CNJ afasta juiz que participou de grupo pró-golpe no WhatsApp

Em decisão unânime, o CNJ decidiu pelo afastamento e abertura de processo administrativo disciplinar contra o juiz Marlos Melek, do TRT da 9ª região. Ele teria participado de grupo e supostamente teria manifestado posicionamento político, com ataques sistemáticos ao STF e ao TSE.

A reclamação disciplinar, relatada pelo corregedor nacional de Justiça, ministro Luis Felipe Salomão, foi proposta pela ABJD – Associação Brasileira de Juristas pela Democracia.

A entidade questionou a conduta do juiz em grupo em aplicativo de mensagens denominado “Empresários & Política”, em que, frequentemente, era fomentado golpe de Estado, além de proferidas ofensas a ministros de tribunais superiores e críticas à atuação do Poder Judiciário.
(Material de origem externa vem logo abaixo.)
(** C2, as the code has it. For every dose array whose dose at volume at
    the reference point (PTV, 90 percent) is nonzero and has the sign of
    the prescription, that is, whose normalization factor is positive:
    dividing the array by the factor gives a dose distribution whose dose
    at volume at the same point equals the prescription. The same two
    statements normalize before the loop and in every iteration. *)
Theorem normalization_reaches_prescription
    (structures : string -> option (list nat)) (pp : library)
    (sol : solution) (d : vec) (D p : Q) :
  (forall s x st v, get_dose pp s x st v = dose_at_volume structures x st v) ->
  get_prescription pp = Fin p ->
  get_dose pp sol d norm_struct norm_volume = Returns (Fin D) ->
  (0 < D / p)%Q ->
  exists (d' : vec) (D' : Q),
    result (normalize pp sol d) = Ok d' /\
    d' = vdivs d (Fin (D / p)%Q) /\
    get_dose pp sol d' norm_struct norm_volume = Returns (Fin D') /\
    D' == p.
Proof.
  intros Hmodel Hp HD Hpos.
  destruct (Qdiv_pos_nonzero _ _ Hpos) as [HD0 Hp0].
  assert (Hfactor : Fin D / get_prescription pp = Fin (D / p)%Q)
    by (rewrite Hp; simpl; rewrite (Qeq_bool_nonzero _ Hp0); reflexivity).
  exists (vdivs d (Fin (D / p)%Q)), (D / (D / p))%Q.
  split; [rewrite (normalize_returns _ _ _ _ HD), Hfactor; reflexivity|].
  split; [reflexivity|].
  split.
  - rewrite Hmodel in HD.
    rewrite Hmodel, (dose_at_volume_vdivs _ _ _ _ _ Hpos), HD.
    rewrite (ndiv_pos _ _ Hpos); reflexivity.
  - field; split; assumption.
Qed.

(** ** More iterations, and what the last solve saw *)

Lemma delta_history_add (pp : library) (sol : solution) (n m : nat) :
  forall st st1,
    result (correction_loop pp sol n st) = Ok st1 ->
    delta_history pp sol (n + m) st =
    delta_history pp sol n st ++ delta_history pp sol m st1.
Proof.
  induction n as [|n IH]; intros st st1 H.
  - injection H as <-; reflexivity.
  - rewrite correction_loop_S in H.
    apply result_bind_Ok in H as (st2 & Hbody & Hrest).
    change (S n + m)%nat with (S (n + m)); simpl.
    rewrite Hbody, (IH _ _ Hrest); reflexivity.
Qed.

(** X1. Running the loop for [n + m] iterations is running it for [n]
    and going on for [m] from the variables the first [n] left: the calls
    of the longer run are those of the shorter one followed by those of
    the continuation, and the accumulated deltas of the first [n]
    iterations are the same in both. Raising the iteration count adds
    iterations and changes none of the earlier ones. *)
Theorem correction_loop_resumes (pp : library) (sol : solution) (n m : nat)
    (st st1 : loop_vars) :
  result (correction_loop pp sol n st) = Ok st1 ->
  correction_loop pp sol (n + m) st =
    (trace (correction_loop pp sol n st) ++ trace (correction_loop pp sol m st1),
     result (correction_loop pp sol m st1)) /\
  delta_history pp sol (n + m) st =
    delta_history pp sol n st ++ delta_history pp sol m st1.
Proof.
  intro H; split.
  - rewrite correction_loop_add, bind_unfold, H; reflexivity.
  - apply delta_history_add; exact H.
Qed.

(** X2. In a loop that runs to its end, the correction terms handed to
    the solver are the delta the loop started with followed by the
    accumulated deltas after each iteration but the last: the delta
    accumulated by the last iteration is handed to no solve. *)
Theorem last_delta_is_not_solved_with (pp : library) (sol : solution) (n : nat) :
  forall st st' : loop_vars,
    old_delta st = delta st ->
    result (correction_loop pp sol n st) = Ok st' ->
    corrections (trace (correction_loop pp sol n st)) ++ [delta st'] =
      delta st :: delta_history pp sol n st /\
    List.length (delta_history pp sol n st) = n.
Proof.
  induction n as [|n IH]; intros st st' Hinv H.
  - injection H as <-; split; reflexivity.
  - rewrite correction_loop_S in *; rewrite trace_bind, trace_loop_body.
    apply result_bind_Ok in H as (st1 & Hbody & Hrest).
    simpl delta_history; rewrite Hbody.
    rewrite corrections_app, corrections_recompute_delta.
    destruct (loop_body_Ok _ _ _ _ Hbody) as (sc & new & _ & Hst1).
    assert (Hinv1 : old_delta st1 = delta st1) by (rewrite Hst1; reflexivity).
    destruct (IH _ _ Hinv1 Hrest) as [Hcorr Hlen].
    split.
    + simpl; f_equal; exact Hcorr.
    + simpl; f_equal; exact Hlen.
Qed.

(** X3. After a loop of at least one iteration that runs to its end,
    [sol_corr] is the answer of the last correction solve, the one made
    with the last correction term of the log. It is the solution the
    script exports after the loop (line 182). *)
Theorem sol_corr_is_last_solve (pp : library) (sol : solution) (n : nat) :
  forall st st' : loop_vars,
    result (correction_loop pp sol (S n) st) = Ok st' ->
    exists (sc : solution) (ds : list vec) (d : vec),
      sol_corr st' = Some sc /\
      corrections (trace (correction_loop pp sol (S n) st)) = ds ++ [d] /\
      List.length ds = n /\
      solve_correction pp d = Returns sc.
Proof.
  induction n as [|n IH]; intros st st' H.
  - rewrite correction_loop_S in *; rewrite trace_bind, trace_loop_body.
    apply result_bind_Ok in H as (st1 & Hbody & Hrest).
    injection Hrest as <-; rewrite Hbody.
    destruct (loop_body_Ok _ _ _ _ Hbody) as (sc & new & Hnew & ->).
    destruct (recompute_delta_Ok _ _ _ _ _ Hnew) as (_ & _ & Hsc & _).
    exists sc, [], (delta st).
    rewrite corrections_app, corrections_recompute_delta; repeat split; assumption.
  - rewrite correction_loop_S in H.
    apply result_bind_Ok in H as (st1 & Hbody & Hrest).
    destruct (IH _ _ Hrest) as (sc & ds & d & Hsc & Hcorr & Hlen & Hsolve).
    exists sc, (delta st :: ds), d.
    rewrite (correction_loop_S pp sol (S n)), trace_bind, trace_loop_body, Hbody.
    rewrite corrections_app, corrections_recompute_delta, Hcorr.
    repeat split; try assumption.
    simpl; f_equal; exact Hlen.
Qed.

(** ** The calls of a run *)

Section Calls.
Variable pp : library.

Lemma reference_normalize (sol : solution) (d : vec) :
  Forall at_reference_point (trace (normalize pp sol d)).
Proof. rewrite trace_normalize; repeat constructor. Qed.

Lemma reference_initial_delta (sol : solution) :
  Forall at_reference_point (trace (initial_delta pp sol)).
Proof.
  unfold initial_delta; rewrite trace_bind.
  destruct (result (normalize pp sol (dose_sparse_1d pp sol)));
    [|apply reference_normalize].
  apply Forall_app; split; [apply reference_normalize|].
  rewrite trace_bind.
  destruct (result (normalize pp sol (dose_full_1d pp sol)));
    [|apply reference_normalize].
  apply Forall_app; split; [apply reference_normalize | constructor].
Qed.

Lemma reference_recompute_delta (sol : solution) (d : vec) :
  Forall at_reference_point (trace (recompute_delta pp sol d)).
Proof.
  unfold recompute_delta; rewrite trace_bind, result_call, trace_call.
  destruct (raised (solve_correction pp d)) as [sc|]; [|repeat constructor].
  apply Forall_app; split; [repeat constructor|].
  rewrite trace_bind.
  destruct (result (normalize pp sol (dose_sparse_corr_1d pp sc d)));
    [|apply reference_normalize].
  apply Forall_app; split; [apply reference_normalize|].
  rewrite trace_bind.
  destruct (result (normalize pp sol (dose_full_corr_1d pp sc)));
    [|apply reference_normalize].
  apply Forall_app; split; [apply reference_normalize|].
  simpl; constructor.
Qed.

Lemma reference_correction_loop (sol : solution) (n : nat) :
  forall st, Forall at_reference_point (trace (correction_loop pp sol n st)).
Proof.
  induction n as [|n IH]; intro st; [constructor|].
  rewrite correction_loop_S, trace_bind, trace_loop_body.
  destruct (result (loop_body pp sol st)) as [st1|e];
    [|apply reference_recompute_delta].
  apply Forall_app; split; [apply reference_recompute_delta | apply IH].
Qed.

Lemma uncorrected_solves_app (l1 l2 : list event) :
  uncorrected_solves (l1 ++ l2) =
  (uncorrected_solves l1 + uncorrected_solves l2)%nat.
Proof.
  induction l1 as [|[[d|]|s d st v] l1 IH]; simpl; rewrite ?IH; reflexivity.
Qed.

Lemma uncorrected_solves_normalize (sol : solution) (d : vec) :
  uncorrected_solves (trace (normalize pp sol d)) = O.
Proof. rewrite trace_normalize; reflexivity. Qed.

Lemma uncorrected_solves_initial_delta (sol : solution) :
  uncorrected_solves (trace (initial_delta pp sol)) = O.
Proof.
  unfold initial_delta; rewrite trace_bind.
  destruct (result (normalize pp sol (dose_sparse_1d pp sol)));
    [|apply uncorrected_solves_normalize].
  rewrite uncorrected_solves_app, uncorrected_solves_normalize, trace_bind.
  destruct (result (normalize pp sol (dose_full_1d pp sol)));
    [|apply uncorrected_solves_normalize].
  rewrite uncorrected_solves_app, uncorrected_solves_normalize; reflexivity.
Qed.

Lemma uncorrected_solves_recompute_delta (sol : solution) (d : vec) :
  uncorrected_solves (trace (recompute_delta pp sol d)) = O.
Proof.
  unfold recompute_delta; rewrite trace_bind, result_call, trace_call.
  destruct (raised (solve_correction pp d)) as [sc|]; [|reflexivity].
  rewrite uncorrected_solves_app, trace_bind.
  change (uncorrected_solves [Solve (Some d)]) with O.
  destruct (result (normalize pp sol (dose_sparse_corr_1d pp sc d)));
    [|apply uncorrected_solves_normalize].
  rewrite uncorrected_solves_app, uncorrected_solves_normalize, trace_bind.
  destruct (result (normalize pp sol (dose_full_corr_1d pp sc)));
    [|apply uncorrected_solves_normalize].
  rewrite uncorrected_solves_app, uncorrected_solves_normalize; reflexivity.
Qed.

Lemma uncorrected_solves_correction_loop (sol : solution) (n : nat) :
  forall st, uncorrected_solves (trace (correction_loop pp sol n st)) = O.
Proof.
  induction n as [|n IH]; intro st; [reflexivity|].
  rewrite correction_loop_S, trace_bind, trace_loop_body.
  destruct (result (loop_body pp sol st)) as [st1|e];
    [|apply uncorrected_solves_recompute_delta].
  rewrite uncorrected_solves_app, uncorrected_solves_recompute_delta, IH.
  reflexivity.
Qed.

Lemma length_trace_correction_loop_Ok (sol : solution) (n : nat) :
  forall st st',
    result (correction_loop pp sol n st) = Ok st' ->
    List.length (trace (correction_loop pp sol n st)) = (3 * n)%nat.
Proof.
  induction n as [|n IH]; intros st st' H; [reflexivity|].
  rewrite correction_loop_S in *; rewrite trace_bind, trace_loop_body.
  apply result_bind_Ok in H as (st1 & Hbody & Hrest); rewrite Hbody.
  destruct (loop_body_Ok _ _ _ _ Hbody) as (sc & new & Hnew & _).
  rewrite (trace_recompute_delta_Ok _ _ _ _ _ Hnew), length_app, (IH _ _ Hrest).
  simpl; lia.
Qed.

Lemma length_corrections_correction_loop_Ok (sol : solution) (n : nat) :
  forall st st',
    result (correction_loop pp sol n st) = Ok st' ->
    List.length (corrections (trace (correction_loop pp sol n st))) = n.
Proof.
  induction n as [|n IH]; intros st st' H; [reflexivity|].
  rewrite correction_loop_S in *; rewrite trace_bind, trace_loop_body.
  apply result_bind_Ok in H as (st1 & Hbody & Hrest); rewrite Hbody.
  rewrite corrections_app, corrections_recompute_delta, length_app.
  rewrite (IH _ _ Hrest); reflexivity.
Qed.

End Calls.

(** X4. Every dose evaluation of a run, before the loop and in every
    iteration, is made at the one reference point: structure PTV, 90
    percent volume. The loop's own assignments to [norm_struct] and
    [norm_volume] (lines 155-156) leave the point where lines 126-127
    put it. *)
Theorem evaluations_at_reference_point (pp : library) :
  Forall at_reference_point (trace (script pp)) /\
  (forall sol n st,
     Forall at_reference_point (trace (correction_loop pp sol n st))).
Proof.
  split; [|intros sol n st; apply reference_correction_loop].
  unfold script; rewrite trace_bind, result_call, trace_call.
  destruct (raised (solve pp)) as [sol|]; [|repeat constructor].
  apply Forall_app; split; [repeat constructor|].
  rewrite trace_bind.
  destruct (result (initial_delta pp sol)) as [d0|];
    [|apply reference_initial_delta].
  apply Forall_app; split;
    [apply reference_initial_delta | apply reference_correction_loop].
Qed.

(** X5. Neither the delta computation nor the correction loop solves the
    problem without a correction term, whatever the iteration count: from
    line 57 on it is solved once, at line 57. A run of lines 57-176 that
    reaches its end has made nine solver and dose-evaluation calls: that
    solve, two dose evaluations for the initial delta, and in each of the
    two iterations one correction solve followed by two dose
    evaluations. *)
Theorem script_call_budget (pp : library) :
  (forall sol, uncorrected_solves (trace (initial_delta pp sol)) = 0%nat) /\
  (forall sol n st,
     uncorrected_solves (trace (correction_loop pp sol n st)) = 0%nat) /\
  (forall st',
     result (script pp) = Ok st' ->
     uncorrected_solves (trace (script pp)) = 1%nat /\
     List.length (trace (script pp)) = 9%nat /\
     List.length (corrections (trace (script pp))) = 2%nat /\
     List.length (dose_solutions (trace (script pp))) = 6%nat).
Proof.
  split; [|split].
  - intro sol; apply uncorrected_solves_initial_delta.
  - intros sol n st; apply uncorrected_solves_correction_loop.
  - intros st' H; pose proof H as H'; unfold script in H'.
    apply result_bind_Ok in H' as (sol & Hsol & H').
    apply result_bind_Ok in H' as (d0 & Hd0 & Hloop).
    rewrite result_call in Hsol; apply raised_Ok in Hsol.
    rewrite (trace_script_Returns _ _ _ Hsol Hd0).
    split.
    { rewrite !uncorrected_solves_app, uncorrected_solves_initial_delta,
        uncorrected_solves_correction_loop; reflexivity. }
    rewrite (trace_initial_delta_Ok _ _ _ Hd0).
    rewrite !length_app, !corrections_app, !dose_solutions_app, !length_app.
    rewrite (length_trace_correction_loop_Ok _ _ _ _ _ Hloop).
    rewrite (dose_solutions_correction_loop_Ok _ _ _ _ _ Hloop), repeat_length.
    rewrite (length_corrections_correction_loop_Ok _ _ _ _ _ Hloop).
    repeat split; reflexivity.
Qed.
Nesse grupo, o magistrado interagia e manifestava opinião sobre matérias jornalísticas com cunho político-partidário.

Segundo o relator, os indícios apontam para eventual prática de infrações disciplinares, em afronta à Loman e ao Código de Ética da Magistratura Nacional.

“O arcabouço normativo que disciplina a magistratura impõe que o juiz atue apartado de qualquer manifestação político-partidária”. Salomão ainda sublinhou que o magistrado deve primar-se pelo respeito à Constituição e às leis, buscando o fortalecimento das instituições e a realização dos valores democráticos.